== Exercise goal ==
Only the final stretch of the data is wanted: reproduce the line containing "(jsonBytes pending' rest)" and each line after it, exactly.

#### Source records ####

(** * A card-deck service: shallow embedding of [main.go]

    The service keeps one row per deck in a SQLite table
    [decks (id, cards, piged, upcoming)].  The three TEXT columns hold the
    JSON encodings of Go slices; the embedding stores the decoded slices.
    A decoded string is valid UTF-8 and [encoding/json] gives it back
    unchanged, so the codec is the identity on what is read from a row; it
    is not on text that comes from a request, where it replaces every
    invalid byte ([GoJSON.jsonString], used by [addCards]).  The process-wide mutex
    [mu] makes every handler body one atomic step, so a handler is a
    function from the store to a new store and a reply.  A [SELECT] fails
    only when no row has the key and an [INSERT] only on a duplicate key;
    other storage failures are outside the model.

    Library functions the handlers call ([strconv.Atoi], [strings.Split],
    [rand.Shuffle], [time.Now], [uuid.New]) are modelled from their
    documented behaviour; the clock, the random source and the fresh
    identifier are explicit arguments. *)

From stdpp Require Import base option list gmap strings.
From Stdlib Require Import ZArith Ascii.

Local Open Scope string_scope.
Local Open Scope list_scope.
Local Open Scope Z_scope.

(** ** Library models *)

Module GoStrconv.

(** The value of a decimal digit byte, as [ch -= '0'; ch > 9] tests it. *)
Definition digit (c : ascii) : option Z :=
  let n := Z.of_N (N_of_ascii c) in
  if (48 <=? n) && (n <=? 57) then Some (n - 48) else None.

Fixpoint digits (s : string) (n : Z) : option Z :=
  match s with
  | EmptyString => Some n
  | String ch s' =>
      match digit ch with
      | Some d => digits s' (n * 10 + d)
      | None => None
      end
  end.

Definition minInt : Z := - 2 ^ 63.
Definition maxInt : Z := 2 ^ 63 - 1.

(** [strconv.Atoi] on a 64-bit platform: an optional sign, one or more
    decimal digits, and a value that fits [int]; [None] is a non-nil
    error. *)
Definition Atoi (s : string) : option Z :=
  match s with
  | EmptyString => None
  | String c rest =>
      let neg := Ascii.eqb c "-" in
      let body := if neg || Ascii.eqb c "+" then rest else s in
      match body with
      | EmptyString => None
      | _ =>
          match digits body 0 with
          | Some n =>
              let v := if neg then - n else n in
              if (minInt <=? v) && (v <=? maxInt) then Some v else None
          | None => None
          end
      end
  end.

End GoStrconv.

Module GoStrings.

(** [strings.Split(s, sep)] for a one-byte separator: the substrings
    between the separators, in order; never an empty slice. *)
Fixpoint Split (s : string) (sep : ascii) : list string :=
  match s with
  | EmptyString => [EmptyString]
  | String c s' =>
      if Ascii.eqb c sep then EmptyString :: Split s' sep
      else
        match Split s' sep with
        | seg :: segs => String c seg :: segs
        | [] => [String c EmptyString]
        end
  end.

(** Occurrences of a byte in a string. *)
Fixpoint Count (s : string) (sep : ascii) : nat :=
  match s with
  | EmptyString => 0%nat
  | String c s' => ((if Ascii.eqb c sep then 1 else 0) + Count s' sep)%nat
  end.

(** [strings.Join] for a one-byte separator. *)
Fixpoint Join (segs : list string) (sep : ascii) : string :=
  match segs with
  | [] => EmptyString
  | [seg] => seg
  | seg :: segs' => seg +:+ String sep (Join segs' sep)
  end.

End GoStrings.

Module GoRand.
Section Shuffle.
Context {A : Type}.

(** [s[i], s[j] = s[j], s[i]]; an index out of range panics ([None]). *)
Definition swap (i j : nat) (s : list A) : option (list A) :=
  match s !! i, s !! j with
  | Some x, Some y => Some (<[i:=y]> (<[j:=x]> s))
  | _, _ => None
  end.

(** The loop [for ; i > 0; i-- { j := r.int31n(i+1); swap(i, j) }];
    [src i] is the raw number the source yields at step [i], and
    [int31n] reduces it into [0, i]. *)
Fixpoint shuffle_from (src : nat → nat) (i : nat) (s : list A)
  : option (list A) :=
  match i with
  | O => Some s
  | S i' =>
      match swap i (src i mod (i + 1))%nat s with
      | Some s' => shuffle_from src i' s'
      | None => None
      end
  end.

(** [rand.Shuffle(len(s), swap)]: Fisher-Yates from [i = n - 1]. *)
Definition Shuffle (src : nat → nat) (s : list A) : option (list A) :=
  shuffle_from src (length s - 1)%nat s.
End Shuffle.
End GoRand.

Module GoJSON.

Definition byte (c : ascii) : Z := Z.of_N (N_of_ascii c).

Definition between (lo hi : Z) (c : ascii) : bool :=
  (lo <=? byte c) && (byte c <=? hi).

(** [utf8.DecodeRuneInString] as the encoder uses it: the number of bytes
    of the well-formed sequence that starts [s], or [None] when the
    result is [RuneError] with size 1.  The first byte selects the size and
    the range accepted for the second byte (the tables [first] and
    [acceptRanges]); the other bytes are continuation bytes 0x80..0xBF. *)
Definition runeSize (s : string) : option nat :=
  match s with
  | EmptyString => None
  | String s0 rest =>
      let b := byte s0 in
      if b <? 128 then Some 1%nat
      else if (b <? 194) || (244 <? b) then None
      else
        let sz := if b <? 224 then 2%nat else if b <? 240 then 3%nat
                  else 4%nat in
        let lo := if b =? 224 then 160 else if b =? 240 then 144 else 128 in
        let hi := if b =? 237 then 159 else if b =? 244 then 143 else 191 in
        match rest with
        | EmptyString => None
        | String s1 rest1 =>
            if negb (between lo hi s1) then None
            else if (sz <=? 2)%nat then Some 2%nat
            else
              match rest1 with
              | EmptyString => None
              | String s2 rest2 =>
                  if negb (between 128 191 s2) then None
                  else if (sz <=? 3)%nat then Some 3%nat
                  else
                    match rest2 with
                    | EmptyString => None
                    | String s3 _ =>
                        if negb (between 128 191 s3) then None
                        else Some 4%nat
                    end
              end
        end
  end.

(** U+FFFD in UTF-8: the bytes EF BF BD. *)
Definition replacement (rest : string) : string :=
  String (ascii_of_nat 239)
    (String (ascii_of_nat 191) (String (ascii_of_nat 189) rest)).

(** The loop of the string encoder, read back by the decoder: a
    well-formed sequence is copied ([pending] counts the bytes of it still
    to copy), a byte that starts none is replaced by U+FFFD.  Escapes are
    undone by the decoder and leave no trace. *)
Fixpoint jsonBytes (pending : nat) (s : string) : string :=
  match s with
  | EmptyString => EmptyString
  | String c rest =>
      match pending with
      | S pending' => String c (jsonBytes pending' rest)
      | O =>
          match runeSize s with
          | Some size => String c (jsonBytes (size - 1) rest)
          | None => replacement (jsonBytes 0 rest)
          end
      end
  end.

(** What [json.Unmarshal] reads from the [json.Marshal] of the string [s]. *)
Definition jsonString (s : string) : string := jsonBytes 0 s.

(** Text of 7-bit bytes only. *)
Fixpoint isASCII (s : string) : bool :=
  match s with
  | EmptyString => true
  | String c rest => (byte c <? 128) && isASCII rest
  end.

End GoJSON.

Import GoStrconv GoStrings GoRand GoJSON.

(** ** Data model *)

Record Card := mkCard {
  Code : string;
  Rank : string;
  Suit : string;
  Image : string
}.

####

== Your response ==
      | S pending' => String c (jsonBytes pending' rest)
      | O =>
          match runeSize s with
          | Some size => String c (jsonBytes (size - 1) rest)
          | None => replacement (jsonBytes 0 rest)
          end
      end
  end.

(** What [json.Unmarshal] reads from the [json.Marshal] of the string [s]. *)
Definition jsonString (s : string) : string := jsonBytes 0 s.

(** Text of 7-bit bytes only. *)
Fixpoint isASCII (s : string) : bool :=
  match s with
  | EmptyString => true
  | String c rest => (byte c <? 128) && isASCII rest
  end.

End GoJSON.

Import GoStrconv GoStrings GoRand GoJSON.

(** ** Data model *)

Record Card := mkCard {
  Code : string;
  Rank : string;
  Suit : string;
  Image : string
}.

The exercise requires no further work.